(TASK TO CARRY OUT)
Look through the lines below, find those with the word "NodeResult", and copy them.

[Records contained in a dataset]
(** [subdispatch_to_all_lockedtransfers] *)
Definition subdispatch_to_all_lockedtransfers cs sc : Py NodeResult :=
  py_foldl
    (fun s secrethash =>
       '(cs', evs) ← subdispatch_to_paymenttask (fst s) sc secrethash;
       Ok (cs', snd s ++ evs))
    (cs, []) (dict_keys (secrethashes_to_task cs)).

(** [subdispatch_initiatortask] *)
Definition subdispatch_initiatortask cs sc (net secrethash : bytes) : Py NodeResult :=
  match get_token_network_by_address cs net with
  | None => Ok (cs, [])
  | Some _ =>
      match dict_get secrethash (secrethashes_to_task cs) with
      | None => run_initiator cs net secrethash None sc
      | Some (InitiatorTask net' p) =>
          if bool_decide (net = net') then run_initiator cs net secrethash (Some p) sc
          else Ok (cs, [])
      | Some _ => Ok (cs, [])
      end
  end.

(** [subdispatch_mediatortask] *)
Definition subdispatch_mediatortask cs sc (net secrethash : bytes) : Py NodeResult :=
  let run ts :=
    match get_token_network_by_address cs net with
    | Some _ => run_mediator cs net secrethash ts sc
    | None => Ok (cs, [])
    end in
  match dict_get secrethash (secrethashes_to_task cs) with
  | None => run None
  | Some (MediatorTask net' m) => if bool_decide (net = net') then run (Some m) else Ok (cs, [])
  | Some _ => Ok (cs, [])
  end.

(** [subdispatch_targettask] *)
Definition subdispatch_targettask cs sc (net : bytes) (id : Z) (secrethash : bytes) :
    Py NodeResult :=
  let run ts :=
    match get_channelstate_by_canonical_identifier cs net id with
    | Some c => run_target cs net id c (canonical_identifier c) secrethash ts sc
    | None => Ok (cs, [])
    end in
  match dict_get secrethash (secrethashes_to_task cs) with
  | None => run None
  | Some (TargetTask cid t) =>
      if bool_decide (net = token_network_address cid) then run (Some t) else Ok (cs, [])
  | Some _ => Ok (cs, [])
  end.

(** ** Token network registries *)

(** [views.get_networks] *)
Definition get_networks cs (registry token : bytes) :
    option TokenNetworkRegistryState * option TokenNetworkState :=
  match dict_get registry (identifiers_to_tokennetworkregistries cs) with
  | None => (None, None)
  | Some r =>
      (Some r,
       match truthy (dict_get token (tokenaddresses_to_tokennetworkaddresses r)) with
       | Some net => dict_get net (tokennetworkaddresses_to_tokennetworks r)
       | None => None
       end)
  end.

(** [maybe_add_tokennetwork] *)
Definition maybe_add_tokennetwork cs (registry : bytes) (tn : TokenNetworkState) : ChainState :=
  let '(registry_state, previous) := get_networks cs registry (tn_token_address tn) in
  let '(r, cs1) :=
    match registry_state with
    | Some r => (r, cs)
    | None =>
        let r := new_TokenNetworkRegistryState registry [tn] [] in
        (r, set_registries (dict_set registry r (identifiers_to_tokennetworkregistries cs)) cs)
    end in
  match previous with
  | Some _ => cs1
  | None =>
      set_registry_of
        (dict_set (tn_address tn) registry
           (tokennetworkaddresses_to_tokennetworkregistryaddresses cs1))
        (set_registries
           (dict_set registry (add_token_network r tn) (identifiers_to_tokennetworkregistries cs1))
           cs1)
  end.

(** [handle_contract_receive_new_token_network_registry] *)
Definition handle_contract_receive_new_token_network_registry cs
    (a : ContractReceiveNewTokenNetworkRegistry) : NodeResult :=
  let r := cntr_token_network_registry a in
  (if dict_mem (tnr_address r) (identifiers_to_tokennetworkregistries cs) then cs
   else set_registries (dict_set (tnr_address r) r (identifiers_to_tokennetworkregistries cs)) cs,
   []).

(** ** Message queues *)

(** The message identifier and the sender of a confirmation, and whether it is
    a [ReceiveWithdrawConfirmation]. *)
Record Confirmation : Type := mkConfirmation {
  cf_message_identifier : Z;
  cf_sender : bytes;
  cf_withdraw_confirmation : bool
}.

(** [message_found] of [inplace_delete_message], with the exception of the
    withdraw requests. *)
Definition message_confirmed (cf : Confirmation) (e : Event) : bool :=
  match e, cf_withdraw_confirmation cf with
  | ESendWithdrawRequest _, false => false
  | _, _ =>
      match event_message e with
      | Some m =>
          (sm_message_identifier m =? cf_message_identifier cf)
          && bool_decide (sm_recipient m = cf_sender cf)
      | None => false
      end
  end.

(** [inplace_delete_message]: every found message is removed; equal messages
    are found together. *)
Definition inplace_delete_message (queue : list Event) (cf : Confirmation) : list Event :=
  List.filter (fun e => negb (message_confirmed cf e)) queue.

(** [inplace_delete_message_queue] *)
Definition inplace_delete_message_queue (cf : Confirmation)
    (queues : dict QueueIdentifier (list Event)) (queueid : QueueIdentifier) :
    dict QueueIdentifier (list Event) :=
  match dict_get queueid queues with
  | None => queues
  | Some [] => dict_del queueid queues
  | Some queue =>
      match inplace_delete_message queue cf with
      | [] => dict_del queueid queues
      | queue' => dict_set queueid queue' queues
      end
  end.

(** The loops over [list(queueids_to_queues.keys())]. *)
Definition delete_from_all_queues (cf : Confirmation) cs : ChainState :=
  set_queues
    (foldl (inplace_delete_message_queue cf) (queueids_to_queues cs) (dict_keys (queueids_to_queues cs)))
    cs.

(** [handle_receive_delivered] *)
Definition handle_receive_delivered cs (a : ReceiveDelivered) : NodeResult :=
  let queueid := mkQueueIdentifier (rd_sender a) CANONICAL_IDENTIFIER_UNORDERED_QUEUE in
  (set_queues
     (inplace_delete_message_queue
        (mkConfirmation (rd_message_identifier a) (rd_sender a) false) (queueids_to_queues cs) queueid)
     cs, []).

(ANSWER SPACE)
Definition subdispatch_to_all_lockedtransfers cs sc : Py NodeResult :=
Definition subdispatch_initiatortask cs sc (net secrethash : bytes) : Py NodeResult :=
Definition subdispatch_mediatortask cs sc (net secrethash : bytes) : Py NodeResult :=
    Py NodeResult :=
    (a : ContractReceiveNewTokenNetworkRegistry) : NodeResult :=
Definition handle_receive_delivered cs (a : ReceiveDelivered) : NodeResult :=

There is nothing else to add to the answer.